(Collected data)
* * * * *
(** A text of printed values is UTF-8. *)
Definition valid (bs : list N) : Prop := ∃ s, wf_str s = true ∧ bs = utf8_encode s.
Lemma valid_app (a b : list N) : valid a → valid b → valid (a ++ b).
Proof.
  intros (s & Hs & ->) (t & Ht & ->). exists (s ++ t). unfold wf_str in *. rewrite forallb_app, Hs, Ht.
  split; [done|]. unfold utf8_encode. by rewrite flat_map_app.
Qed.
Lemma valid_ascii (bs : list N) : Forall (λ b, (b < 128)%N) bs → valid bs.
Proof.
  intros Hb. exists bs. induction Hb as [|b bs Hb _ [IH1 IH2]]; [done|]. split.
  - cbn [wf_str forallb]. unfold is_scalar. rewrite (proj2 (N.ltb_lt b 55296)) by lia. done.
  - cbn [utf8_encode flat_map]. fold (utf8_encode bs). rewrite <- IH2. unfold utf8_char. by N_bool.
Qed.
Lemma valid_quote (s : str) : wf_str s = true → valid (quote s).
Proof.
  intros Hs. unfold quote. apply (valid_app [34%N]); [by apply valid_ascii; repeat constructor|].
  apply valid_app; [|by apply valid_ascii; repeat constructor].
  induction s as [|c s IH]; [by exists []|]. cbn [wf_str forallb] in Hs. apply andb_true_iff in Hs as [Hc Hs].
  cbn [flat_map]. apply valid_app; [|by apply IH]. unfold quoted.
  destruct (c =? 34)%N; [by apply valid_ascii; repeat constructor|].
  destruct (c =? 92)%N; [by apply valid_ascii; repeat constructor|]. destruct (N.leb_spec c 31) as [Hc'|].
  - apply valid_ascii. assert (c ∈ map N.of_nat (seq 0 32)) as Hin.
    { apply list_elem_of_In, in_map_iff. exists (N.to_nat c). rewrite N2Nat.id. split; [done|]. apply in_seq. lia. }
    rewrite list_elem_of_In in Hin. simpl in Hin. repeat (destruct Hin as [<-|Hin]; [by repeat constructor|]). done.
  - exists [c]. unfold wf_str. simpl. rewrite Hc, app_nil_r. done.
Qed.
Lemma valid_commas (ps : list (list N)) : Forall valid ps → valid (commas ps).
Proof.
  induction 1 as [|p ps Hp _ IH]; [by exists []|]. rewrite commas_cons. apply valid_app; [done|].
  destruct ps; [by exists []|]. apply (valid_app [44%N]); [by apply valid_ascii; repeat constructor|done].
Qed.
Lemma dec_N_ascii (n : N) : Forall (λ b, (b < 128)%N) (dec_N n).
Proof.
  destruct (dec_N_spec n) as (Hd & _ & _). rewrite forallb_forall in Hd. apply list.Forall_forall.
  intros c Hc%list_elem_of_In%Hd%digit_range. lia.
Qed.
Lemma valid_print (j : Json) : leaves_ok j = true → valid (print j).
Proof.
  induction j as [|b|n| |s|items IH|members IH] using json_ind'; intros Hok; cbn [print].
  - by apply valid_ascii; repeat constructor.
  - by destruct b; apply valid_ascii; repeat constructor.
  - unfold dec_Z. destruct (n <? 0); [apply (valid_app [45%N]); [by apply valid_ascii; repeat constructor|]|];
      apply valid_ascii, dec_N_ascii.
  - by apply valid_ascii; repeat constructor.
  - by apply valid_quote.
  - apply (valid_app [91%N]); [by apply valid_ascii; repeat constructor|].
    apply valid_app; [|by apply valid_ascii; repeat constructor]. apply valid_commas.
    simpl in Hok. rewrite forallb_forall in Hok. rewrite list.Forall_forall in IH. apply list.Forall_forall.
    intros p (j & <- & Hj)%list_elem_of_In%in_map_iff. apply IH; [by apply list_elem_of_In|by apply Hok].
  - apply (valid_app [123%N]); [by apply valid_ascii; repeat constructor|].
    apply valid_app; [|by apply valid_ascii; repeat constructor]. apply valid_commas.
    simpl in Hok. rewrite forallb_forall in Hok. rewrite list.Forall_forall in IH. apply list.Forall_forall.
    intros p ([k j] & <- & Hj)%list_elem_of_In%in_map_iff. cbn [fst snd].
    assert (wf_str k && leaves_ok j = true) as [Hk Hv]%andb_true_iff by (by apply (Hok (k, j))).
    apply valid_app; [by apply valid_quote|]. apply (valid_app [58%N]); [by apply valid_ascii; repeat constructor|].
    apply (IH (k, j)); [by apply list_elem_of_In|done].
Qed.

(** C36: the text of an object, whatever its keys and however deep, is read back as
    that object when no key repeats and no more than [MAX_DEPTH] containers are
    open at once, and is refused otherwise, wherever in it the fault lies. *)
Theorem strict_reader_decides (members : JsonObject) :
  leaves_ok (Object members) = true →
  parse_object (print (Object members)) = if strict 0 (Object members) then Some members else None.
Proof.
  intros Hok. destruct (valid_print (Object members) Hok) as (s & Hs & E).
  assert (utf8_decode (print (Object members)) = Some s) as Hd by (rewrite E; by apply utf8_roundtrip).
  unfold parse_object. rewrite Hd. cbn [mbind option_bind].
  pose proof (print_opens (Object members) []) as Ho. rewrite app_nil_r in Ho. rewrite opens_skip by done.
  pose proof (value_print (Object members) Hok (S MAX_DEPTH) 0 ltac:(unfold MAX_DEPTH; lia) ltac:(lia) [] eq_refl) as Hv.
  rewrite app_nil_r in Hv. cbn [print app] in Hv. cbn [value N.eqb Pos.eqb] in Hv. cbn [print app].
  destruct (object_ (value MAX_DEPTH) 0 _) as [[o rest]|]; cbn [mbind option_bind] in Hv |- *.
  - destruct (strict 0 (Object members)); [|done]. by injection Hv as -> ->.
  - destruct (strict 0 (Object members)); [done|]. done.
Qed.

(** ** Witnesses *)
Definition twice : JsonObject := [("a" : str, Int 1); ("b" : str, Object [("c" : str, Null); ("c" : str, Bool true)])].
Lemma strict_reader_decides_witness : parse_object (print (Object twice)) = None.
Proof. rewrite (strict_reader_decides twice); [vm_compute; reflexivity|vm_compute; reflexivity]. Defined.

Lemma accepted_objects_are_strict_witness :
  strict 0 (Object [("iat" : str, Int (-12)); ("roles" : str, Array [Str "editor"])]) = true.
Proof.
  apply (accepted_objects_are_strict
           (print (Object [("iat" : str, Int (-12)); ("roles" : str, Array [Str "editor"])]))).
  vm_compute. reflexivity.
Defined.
* * * * *
• [What is required]
Your task is to quote, without any alteration, the lines running from the top of the records to the line that holds "- cbn [wf_str", both included.

• [Task output]
(** A text of printed values is UTF-8. *)
Definition valid (bs : list N) : Prop := ∃ s, wf_str s = true ∧ bs = utf8_encode s.
Lemma valid_app (a b : list N) : valid a → valid b → valid (a ++ b).
Proof.
  intros (s & Hs & ->) (t & Ht & ->). exists (s ++ t). unfold wf_str in *. rewrite forallb_app, Hs, Ht.
  split; [done|]. unfold utf8_encode. by rewrite flat_map_app.
Qed.
Lemma valid_ascii (bs : list N) : Forall (λ b, (b < 128)%N) bs → valid bs.
Proof.
  intros Hb. exists bs. induction Hb as [|b bs Hb _ [IH1 IH2]]; [done|]. split.
  - cbn [wf_str forallb]. unfold is_scalar. rewrite (proj2 (N.ltb_lt b 55296)) by lia. done.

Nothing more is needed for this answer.